▶ What to work on
Your answer must match the data word for word.

▶ Dataset entries
-- Opening Marker --

(* ===== verification/Types.v ===== *)
(** * Data of the SDK

    The types of [sdk/src/types.ts] and the constants of [sdk/src/constants.ts]
    that the modelled operations use.  Each record type is a module so its
    fields keep their source names ([Mandate.totalLimit]).  A [bigint] is a
    [Z]; an optional field is an [option]; a union of string literals is an
    inductive type. *)
From Stdlib Require Import ZArith Lia Strings.Byte.
From stdpp Require Import base numbers strings list.
From S2P Require Import Prelude Bytes.

(** Base58 text of a public key. *)
Abbreviation Address := string.

Inductive TokenProgram : Type := spl_token | token_2022.

#[export] Instance TokenProgram_eq_dec : EqDecision TokenProgram.
Proof. solve_decision. Defined.

Module AccountMeta.
Record t : Type := mk { address : Address; isSigner : bool; isWritable : bool }.
End AccountMeta.

Module ChainPayInstruction.
Record t : Type := mk {
  name : string;
  programId : Address;
  keys : list AccountMeta.t;
  data : bytes;
}.
End ChainPayInstruction.

Module PreparedTransaction.
Record t : Type := mk {
  instructions : list ChainPayInstruction.t;
  requiredSigners : list Address;
  feePayer : option Address;
}.
End PreparedTransaction.

Inductive MandateStatus : Type := active | paused | revoked | expired.

#[export] Instance MandateStatus_eq_dec : EqDecision MandateStatus.
Proof. solve_decision. Defined.

Definition MandateStatus_to_string (s : MandateStatus) : string :=
  match s with
  | active => "active" | paused => "paused" | revoked => "revoked" | expired => "expired"
  end.

Inductive PaymentStatus : Type := prepared | submitted | confirmed | failed.

Module Mandate.
Record t : Type := mk {
  address : Address;
  owner : Address;
  approvedAgent : Address;
  sourceTokenAccount : Address;
  allowedMint : Address;
  legacyAllowedRecipient : option Address;
  maxPerPayment : Z;
  totalLimit : Z;
  amountSpent : Z;
  paymentCount : Z;
  expiresAtSlot : Z;
  maxPaymentCount : Z;
  cooldownSlots : Z;
  lastPaymentSlot : Z;
  paused : bool;
  revoked : bool;
  status : MandateStatus;
  tokenProgram : option TokenProgram;
  mandateNonce : option Address;
}.
End Mandate.

Module SupportedAsset.
Record t : Type := mk {
  address : Address;
  authority : Address;
  mint : Address;
  tokenProgram : Address;
  enabled : bool;
  bump : Z;
}.
End SupportedAsset.

Module ProtocolConfig.
Record t : Type := mk {
  address : option Address;
  authority : Address;
  supportedMints : list Address;
  bump : Z;
}.
End ProtocolConfig.

Module ReceiptPolicySnapshot.
Record t : Type := mk {
  version : Z;
  maxPerPayment : Z;
  totalLimit : Z;
  amountSpentAfter : Z;
  paymentCountAfter : Z;
  maxPaymentCount : Z;
  expiresAtSlot : Z;
  cooldownSlots : Z;
}.
End ReceiptPolicySnapshot.

Module PaymentReceipt.
Record t : Type := mk {
  address : Address;
  mandate : Address;
  invoiceHash : bytes;
  paymentId : bytes;
  mint : Address;
  recipient : Address;
  sourceTokenAccount : Address;
  recipientTokenAccount : Address;
  amount : Z;
  agent : Address;
  executedAtSlot : Z;
  signatureReference : bytes;
  status : PaymentStatus;
  onChainStatus : Z;
  bump : Z;
  transactionSignature : option string;
  policySnapshot : option ReceiptPolicySnapshot.t;
}.
End PaymentReceipt.

Module PaymentRequest.
Record t : Type := mk {
  mandate : Address;
  invoiceHash : bytes;
  paymentId : bytes;
  signatureReference : bytes;
  mint : Address;
  recipient : Address;
  amount : Z;
  tokenProgram : option TokenProgram;
}.
End PaymentRequest.

Module PolicyCheck.
Record t : Type := mk { name : string; ok : bool; message : string }.
End PolicyCheck.

Module PaymentPreflightContext.
Record t : Type := mk {
  sourceBalance : Z;
  sourceOwner : Address;
  delegate : option Address;
  delegatedAmount : Z;
}.
End PaymentPreflightContext.

Module PaymentPreflight.
Record t : Type := mk { valid : bool; currentSlot : Z; checks : list PolicyCheck.t }.
End PaymentPreflight.

Module BatchPreflightEntry.
Record t : Type := mk {
  request : PaymentRequest.t;
  mandate : Mandate.t;
  agent : option Address;
  receiptAlreadyExists : option bool;
  sourceContext : option PaymentPreflightContext.t;
}.
End BatchPreflightEntry.

Module PreparedEntry.
Record t : Type := mk {
  request : PaymentRequest.t;
  mandate : Address;
  preflight : PaymentPreflight.t;
}.
End PreparedEntry.

Module PaymentBatchPreflight.
Record t : Type := mk {
  valid : bool;
  currentSlot : Z;
  entries : list PreparedEntry.t;
  batchChecks : list PolicyCheck.t;
}.
End PaymentBatchPreflight.

Module PreparedMandate.
Record t : Type := mk {
  mandateAddress : Address;
  configAddress : Address;
  transaction : PreparedTransaction.t;
}.
End PreparedMandate.

(** ** constants.ts *)

Definition DEFAULT_PROGRAM_ID : Address := "3H9TV1EPR2BAQgVmcMqpufiZKPXbAMnjHp13LA9Lndv4".
Definition SYSTEM_PROGRAM_ID : Address := "11111111111111111111111111111111".
Definition SPL_TOKEN_PROGRAM_ID : Address := "TokenkegQfeZyiNwAJbNbGKPFXCWuBvf9Ss623VQ5DA".
Definition TOKEN_2022_PROGRAM_ID : Address := "TokenzQdBNbLqP5VEhdkAS6EPFLC1PHnBqCXEpPxuEb".

Module DISCRIMINATORS.
Definition initializeConfig : bytes := bytes_of_Zs [208; 127; 21; 1; 194; 190; 196; 70].
Definition createMandate : bytes := bytes_of_Zs [230; 170; 158; 68; 33; 169; 16; 158].
Definition executePayment : bytes := bytes_of_Zs [86; 4; 7; 7; 120; 139; 232; 139].
Definition pauseMandate : bytes := bytes_of_Zs [192; 108; 97; 124; 56; 229; 236; 3].
Definition revokeMandate : bytes := bytes_of_Zs [252; 97; 140; 119; 67; 43; 177; 108].
Definition updateMandate : bytes := bytes_of_Zs [69; 131; 248; 29; 105; 50; 139; 30].
Definition registerAsset : bytes := bytes_of_Zs [21; 80; 155; 149; 117; 207; 235; 16].
Definition setAssetStatus : bytes := bytes_of_Zs [58; 54; 181; 102; 68; 238; 240; 245].
Definition approveChecked : bytes := bytes_of_Zs [13].
Definition revokeDelegate : bytes := bytes_of_Zs [5].
End DISCRIMINATORS.

Module ACCOUNT_DISCRIMINATORS.
Definition protocolConfig : bytes := bytes_of_Zs [207; 91; 250; 28; 152; 179; 215; 209].
Definition supportedAsset : bytes := bytes_of_Zs [129; 27; 96; 192; 89; 180; 227; 200].
Definition paymentMandate : bytes := bytes_of_Zs [139; 106; 43; 122; 82; 211; 96; 162].
Definition paymentReceipt : bytes := bytes_of_Zs [168; 198; 209; 4; 60; 235; 126; 109].
End ACCOUNT_DISCRIMINATORS.

Definition MANDATE_SEED : string := "mandate".
Definition MANDATE_NONCE_PREFIX : bytes := bytes_of_Zs [67; 80; 78; 79; 78; 67; 69; 33].
Definition CONFIG_SEED : string := "config".
Definition RECEIPT_SEED : string := "receipt".
Definition ASSET_SEED : string := "asset".

Definition RECEIPT_STATUS_SETTLED : Z := 1.
Definition RECEIPT_ACCOUNT_LENGTH : nat := 282.
Definition RECEIPT_ACCOUNT_LENGTH_V2 : nat := 371.
Definition MANDATE_ACCOUNT_LENGTH : nat := 235.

-- Closing Marker --

▶ Output for this exercise
(* ===== verification/Types.v ===== *)
(** * Data of the SDK

    The types of [sdk/src/types.ts] and the constants of [sdk/src/constants.ts]
    that the modelled operations use.  Each record type is a module so its
    fields keep their source names ([Mandate.totalLimit]).  A [bigint] is a
    [Z]; an optional field is an [option]; a union of string literals is an
    inductive type. *)
From Stdlib Require Import ZArith Lia Strings.Byte.
From stdpp Require Import base numbers strings list.
From S2P Require Import Prelude Bytes.

(** Base58 text of a public key. *)
Abbreviation Address := string.

Inductive TokenProgram : Type := spl_token | token_2022.

#[export] Instance TokenProgram_eq_dec : EqDecision TokenProgram.
Proof. solve_decision. Defined.

Module AccountMeta.
Record t : Type := mk { address : Address; isSigner : bool; isWritable : bool }.
End AccountMeta.

Module ChainPayInstruction.
Record t : Type := mk {
  name : string;
  programId : Address;
  keys : list AccountMeta.t;
  data : bytes;
}.
End ChainPayInstruction.

Module PreparedTransaction.
Record t : Type := mk {
  instructions : list ChainPayInstruction.t;
  requiredSigners : list Address;
  feePayer : option Address;
}.
End PreparedTransaction.

Inductive MandateStatus : Type := active | paused | revoked | expired.

#[export] Instance MandateStatus_eq_dec : EqDecision MandateStatus.
Proof. solve_decision. Defined.

Definition MandateStatus_to_string (s : MandateStatus) : string :=
  match s with
  | active => "active" | paused => "paused" | revoked => "revoked" | expired => "expired"
  end.

Inductive PaymentStatus : Type := prepared | submitted | confirmed | failed.

Module Mandate.
Record t : Type := mk {
  address : Address;
  owner : Address;
  approvedAgent : Address;
  sourceTokenAccount : Address;
  allowedMint : Address;
  legacyAllowedRecipient : option Address;
  maxPerPayment : Z;
  totalLimit : Z;
  amountSpent : Z;
  paymentCount : Z;
  expiresAtSlot : Z;
  maxPaymentCount : Z;
  cooldownSlots : Z;
  lastPaymentSlot : Z;
  paused : bool;
  revoked : bool;
  status : MandateStatus;
  tokenProgram : option TokenProgram;
  mandateNonce : option Address;
}.
End Mandate.

Module SupportedAsset.
Record t : Type := mk {
  address : Address;
  authority : Address;
  mint : Address;
  tokenProgram : Address;
  enabled : bool;
  bump : Z;
}.
End SupportedAsset.

Module ProtocolConfig.
Record t : Type := mk {
  address : option Address;
  authority : Address;
  supportedMints : list Address;
  bump : Z;
}.
End ProtocolConfig.

Module ReceiptPolicySnapshot.
Record t : Type := mk {
  version : Z;
  maxPerPayment : Z;
  totalLimit : Z;
  amountSpentAfter : Z;
  paymentCountAfter : Z;
  maxPaymentCount : Z;
  expiresAtSlot : Z;
  cooldownSlots : Z;
}.
End ReceiptPolicySnapshot.

Module PaymentReceipt.
Record t : Type := mk {
  address : Address;
  mandate : Address;
  invoiceHash : bytes;
  paymentId : bytes;
  mint : Address;
  recipient : Address;
  sourceTokenAccount : Address;
  recipientTokenAccount : Address;
  amount : Z;
  agent : Address;
  executedAtSlot : Z;
  signatureReference : bytes;
  status : PaymentStatus;
  onChainStatus : Z;
  bump : Z;
  transactionSignature : option string;
  policySnapshot : option ReceiptPolicySnapshot.t;
}.
End PaymentReceipt.

Module PaymentRequest.
Record t : Type := mk {
  mandate : Address;
  invoiceHash : bytes;
  paymentId : bytes;
  signatureReference : bytes;
  mint : Address;
  recipient : Address;
  amount : Z;
  tokenProgram : option TokenProgram;
}.
End PaymentRequest.

Module PolicyCheck.
Record t : Type := mk { name : string; ok : bool; message : string }.
End PolicyCheck.

Module PaymentPreflightContext.
Record t : Type := mk {
  sourceBalance : Z;
  sourceOwner : Address;
  delegate : option Address;
  delegatedAmount : Z;
}.
End PaymentPreflightContext.

Module PaymentPreflight.
Record t : Type := mk { valid : bool; currentSlot : Z; checks : list PolicyCheck.t }.
End PaymentPreflight.

Module BatchPreflightEntry.
Record t : Type := mk {
  request : PaymentRequest.t;
  mandate : Mandate.t;
  agent : option Address;
  receiptAlreadyExists : option bool;
  sourceContext : option PaymentPreflightContext.t;
}.
End BatchPreflightEntry.

Module PreparedEntry.
Record t : Type := mk {
  request : PaymentRequest.t;
  mandate : Address;
  preflight : PaymentPreflight.t;
}.
End PreparedEntry.

Module PaymentBatchPreflight.
Record t : Type := mk {
  valid : bool;
  currentSlot : Z;
  entries : list PreparedEntry.t;
  batchChecks : list PolicyCheck.t;
}.
End PaymentBatchPreflight.

Module PreparedMandate.
Record t : Type := mk {
  mandateAddress : Address;
  configAddress : Address;
  transaction : PreparedTransaction.t;
}.
End PreparedMandate.

(** ** constants.ts *)

Definition DEFAULT_PROGRAM_ID : Address := "3H9TV1EPR2BAQgVmcMqpufiZKPXbAMnjHp13LA9Lndv4".
Definition SYSTEM_PROGRAM_ID : Address := "11111111111111111111111111111111".
Definition SPL_TOKEN_PROGRAM_ID : Address := "TokenkegQfeZyiNwAJbNbGKPFXCWuBvf9Ss623VQ5DA".
Definition TOKEN_2022_PROGRAM_ID : Address := "TokenzQdBNbLqP5VEhdkAS6EPFLC1PHnBqCXEpPxuEb".

Module DISCRIMINATORS.
Definition initializeConfig : bytes := bytes_of_Zs [208; 127; 21; 1; 194; 190; 196; 70].
Definition createMandate : bytes := bytes_of_Zs [230; 170; 158; 68; 33; 169; 16; 158].
Definition executePayment : bytes := bytes_of_Zs [86; 4; 7; 7; 120; 139; 232; 139].
Definition pauseMandate : bytes := bytes_of_Zs [192; 108; 97; 124; 56; 229; 236; 3].
Definition revokeMandate : bytes := bytes_of_Zs [252; 97; 140; 119; 67; 43; 177; 108].
Definition updateMandate : bytes := bytes_of_Zs [69; 131; 248; 29; 105; 50; 139; 30].
Definition registerAsset : bytes := bytes_of_Zs [21; 80; 155; 149; 117; 207; 235; 16].
Definition setAssetStatus : bytes := bytes_of_Zs [58; 54; 181; 102; 68; 238; 240; 245].
Definition approveChecked : bytes := bytes_of_Zs [13].
Definition revokeDelegate : bytes := bytes_of_Zs [5].
End DISCRIMINATORS.

Module ACCOUNT_DISCRIMINATORS.
Definition protocolConfig : bytes := bytes_of_Zs [207; 91; 250; 28; 152; 179; 215; 209].
Definition supportedAsset : bytes := bytes_of_Zs [129; 27; 96; 192; 89; 180; 227; 200].
Definition paymentMandate : bytes := bytes_of_Zs [139; 106; 43; 122; 82; 211; 96; 162].
Definition paymentReceipt : bytes := bytes_of_Zs [168; 198; 209; 4; 60; 235; 126; 109].
End ACCOUNT_DISCRIMINATORS.

Definition MANDATE_SEED : string := "mandate".
Definition MANDATE_NONCE_PREFIX : bytes := bytes_of_Zs [67; 80; 78; 79; 78; 67; 69; 33].
Definition CONFIG_SEED : string := "config".
Definition RECEIPT_SEED : string := "receipt".
Definition ASSET_SEED : string := "asset".

Definition RECEIPT_STATUS_SETTLED : Z := 1.
Definition RECEIPT_ACCOUNT_LENGTH : nat := 282.
Definition RECEIPT_ACCOUNT_LENGTH_V2 : nat := 371.
Definition MANDATE_ACCOUNT_LENGTH : nat := 235.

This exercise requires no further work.